(Saved data entries)
★ ★ ★

(** C5, the claim as worded: a short page need not end the query as
    [completed].  With the flag set while the only request is in flight, a
    page of three papers is committed and the query ends [interrupted]. *)
Lemma C5_short_page_may_end_interrupted :
  shutdown_requested (Sample.signalled_env Sample.corpus3 1) [] = false /\
  answer (Sample.signalled_env Sample.corpus3 1) "graph neural networks"
    initial_locals {| db := Sample.db1; history := [] |}
    = inl (Sample.papers_of Sample.corpus3, 3) /\
  Z.of_nat (List.length (Sample.papers_of Sample.corpus3)) < batch_size /\
  exists r w',
    continue_keyword (Sample.signalled_env Sample.corpus3 1) "graph neural networks" 1
      initial_locals {| db := Sample.db1; history := [] |} = Some (Returned r, w') /\
    res_processed r = 3 /\ res_status r = interrupted.
Proof.
  split; [reflexivity|]. split; [reflexivity|]. split; [reflexivity|].
  vm_compute. eexists _, _. repeat split.
Qed.

(** C6.  Let the shutdown flag, which is never cleared, be set when the
    head of the page loop is reached.  The round issues no request and
    leaves the loop with the locals as they are.  The query then returns
    [interrupted]: its row gets that status and a completion time and
    keeps the counters committed so far, no other row, paper or link
    changes, and nothing happens but reads of the flag.  The same holds
    when the flag is first seen after the loop (line 303); seen before
    the delay (line 298) it suppresses the delay.  In all cases, and
    whenever the loop of [run] is reached with the flag set, that loop
    ends without starting a query: the database is left as it is.  Over
    a whole run, once a read of the flag has returned true, the only
    later events are further such reads: no request, no delay, no query
    begun. *)
Theorem C6_shutdown_interrupts_and_stops (E : environment) (kw : string) (kid : Z)
    (st : locals) (w : world) (rest : list (Z * string)) :
  flag_monotone E -> shutdown_requested E (history w) = true ->
  page_round E kw kid st w = Stop (Done st) (emit (FlagRead true) w) /\
  (exists r w' evs,
     continue_keyword E kw kid st w = Some (Returned r, w') /\
     res_status r = interrupted /\ res_processed r = total_processed st /\
     history w' = history w ++ evs /\ forallb is_flag_read_true evs = true /\
     row_finished interrupted kid (db w) (db w') /\
     halted E rest w') /\
  (exists r w',
     finish_keyword E kw kid (Done st, w) = (Returned r, w') /\
     res_status r = interrupted /\ res_processed r = total_processed st /\
     history w' = history w ++ [FlagRead true] /\
     row_finished interrupted kid (db w) (db w') /\
     halted E rest w') /\
  (forall st', exists evs,
     history (rate_limit E st' w) = history w ++ evs /\
     forallb is_flag_read_true evs = true /\
     db (rate_limit E st' w) = db w) /\
  halted E rest w /\
  (forall resume w0, exists w1 evs,
     run E resume w0 = Some w1 /\ history w1 = history w0 ++ evs /\ calm evs = true).
Proof.
  intros Hmono Hflag.
  assert (forall st0 w0, shutdown_requested E (history w0) = true ->
    exists r w',
      finish_keyword E kw kid (Done st0, w0) = (Returned r, w') /\
      res_status r = interrupted /\ res_processed r = total_processed st0 /\
      history w' = history w0 ++ [FlagRead true] /\
      row_finished interrupted kid (db w0) (db w') /\
      halted E rest w') as Hfinish.
  { intros st0 w0 Hflag0.
    destruct (finish_done E kw kid st0 w0) as (r & w' & Hfin & Hp & _ & Hs & Hh & Hrow).
    rewrite Hflag0 in Hs, Hh. rewrite Hs in Hrow.
    exists r, w'. repeat (split; [done|]).
    apply run_loop_halted. rewrite Hh. by apply Hmono. }
  split; [by apply page_round_shutdown|]. split; [|split; [|split; [|split]]].
  - destruct (Z.ltb_spec (start st) max_results_per_keyword) as [Hlt|Hge].
    + destruct (Hfinish st (emit (FlagRead true) w))
        as (r & w' & Hfin & Hs & Hp & Hh & Hrow & Hhalt).
      { simpl. by apply Hmono. }
      exists r, w', ([FlagRead true] ++ [FlagRead true]).
      split.
      { rewrite (continue_keyword_stop E kw kid st w (Done st) (emit (FlagRead true) w));
          [by rewrite Hfin|done|by apply page_round_shutdown]. }
      repeat (split; [done|]). split; [by rewrite Hh; simpl; rewrite <- app_assoc|].
      done.
    + destruct (Hfinish st w Hflag) as (r & w' & Hfin & Hs & Hp & Hh & Hrow & Hhalt).
      exists r, w', [FlagRead true].
      split; [by rewrite (continue_keyword_exit E kw kid st w Hge), Hfin|].
      done.
  - by apply Hfinish.
  - intros st'. unfold rate_limit.
    destruct (start st' <? found_total st').
    + simpl. rewrite Hflag. simpl. by exists [FlagRead true].
    + exists []. by rewrite app_nil_r.
  - by apply run_loop_halted.
  - intros resume w0. by apply run_calm.
Qed.

Lemma C6_shutdown_interrupts_and_stops_witness :
  exists r w' evs,
    continue_keyword (Sample.signalled_env Sample.corpus3 0) "graph neural networks" 1
      initial_locals {| db := Sample.db1; history := [] |} = Some (Returned r, w') /\
    res_status r = interrupted /\
    history w' = [] ++ evs /\ forallb is_flag_read_true evs = true /\
    halted (Sample.signalled_env Sample.corpus3 0) [(2, "malformed topic")] w'.
Proof.
  destruct (C6_shutdown_interrupts_and_stops (Sample.signalled_env Sample.corpus3 0)
              "graph neural networks" 1 initial_locals
              {| db := Sample.db1; history := [] |} [(2, "malformed topic")])
    as (_ & (r & w' & evs & Hrun & Hs & _ & Hh & Hevs & _ & Hhalt) & _ & _ & _ & _).
  - intros h h' _. reflexivity.
  - reflexivity.
  - exists r, w', evs. auto.
Defined.

(** C7.  Let a query begun by the loop of [run] come, after any number
    of rounds, to a round in which [query_arxiv] raises an exception with
    text [msg].  Then [process_keyword] re-raises it after recording it:
    the row of the query has status [failed], the text as it is (empty
    when [str(e)] is empty) as its error message and a completion time,
    nothing else in the database differs from the moment of the request,
    and no further request is made.  The loop of [run] catches the
    exception and goes on with the rest of its list from that state, and
    it ends normally. *)
Theorem C7_failed_query_is_recorded_and_skipped (E : environment) (kw : string)
    (kid : Z) (rest : list (Z * string)) (w : world) (st1 : locals) (w1 : world)
    (msg : string) :
  shutdown_requested E (history w) = false ->
  reaches E kw kid initial_locals (begin_keyword E kw kid (asking w)) st1 w1 ->
  start st1 < max_results_per_keyword ->
  shutdown_requested E (history w1) = false ->
  answer E kw st1 w1 = inr msg ->
  exists w',
    process_keyword E kw kid (asking w) = Some (Raised msg, w') /\
    history w' = history (asked kw st1 w1) /\
    row_finished failed kid (db w1) (db w') /\
    (forall row', lookup_keyword kid (db w') = Some row' ->
       error_message row' = Some msg) /\
    run_loop E ((kid, kw) :: rest) w = run_loop E rest w' /\
    exists w'', run_loop E rest w' = Some w''.
Proof.
  intros Hflag Hreach Hlt Hflag1 Hresp.
  pose proof (page_round_answer E kw kid st1 w1 Hflag1) as Hround.
  rewrite Hresp in Hround.
  destruct (finish_failed E kw kid msg (asked kw st1 w1))
    as (w' & Hfin & Hh & Hrow & Herr).
  assert (process_keyword E kw kid (asking w) = Some (Raised msg, w')) as Hrun.
  { unfold process_keyword. rewrite (continue_keyword_reaches E kw kid _ _ _ _ Hreach).
    rewrite (continue_keyword_stop E kw kid st1 w1 _ _ Hlt Hround).
    by rewrite Hfin. }
  exists w'. do 3 (split; [done|]). split; [|split].
  - intros row' Hrow'. by rewrite (Herr row' Hrow').
  - simpl. rewrite Hflag. change (emit (FlagRead false) w) with (asking w).
    by rewrite Hrun.
  - destruct (run_loop_follows E rest w') as (w'' & _ & Hloop & _). eauto.
Qed.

★ ★ ★

WHAT IS REQUIRED – Every line above that holds the word "Hhalt" should be copied out.

ANSWER BELOW –
        as (r & w' & Hfin & Hs & Hp & Hh & Hrow & Hhalt).
    + destruct (Hfinish st w Hflag) as (r & w' & Hfin & Hs & Hp & Hh & Hrow & Hhalt).
    as (_ & (r & w' & evs & Hrun & Hs & _ & Hh & Hevs & _ & Hhalt) & _ & _ & _ & _).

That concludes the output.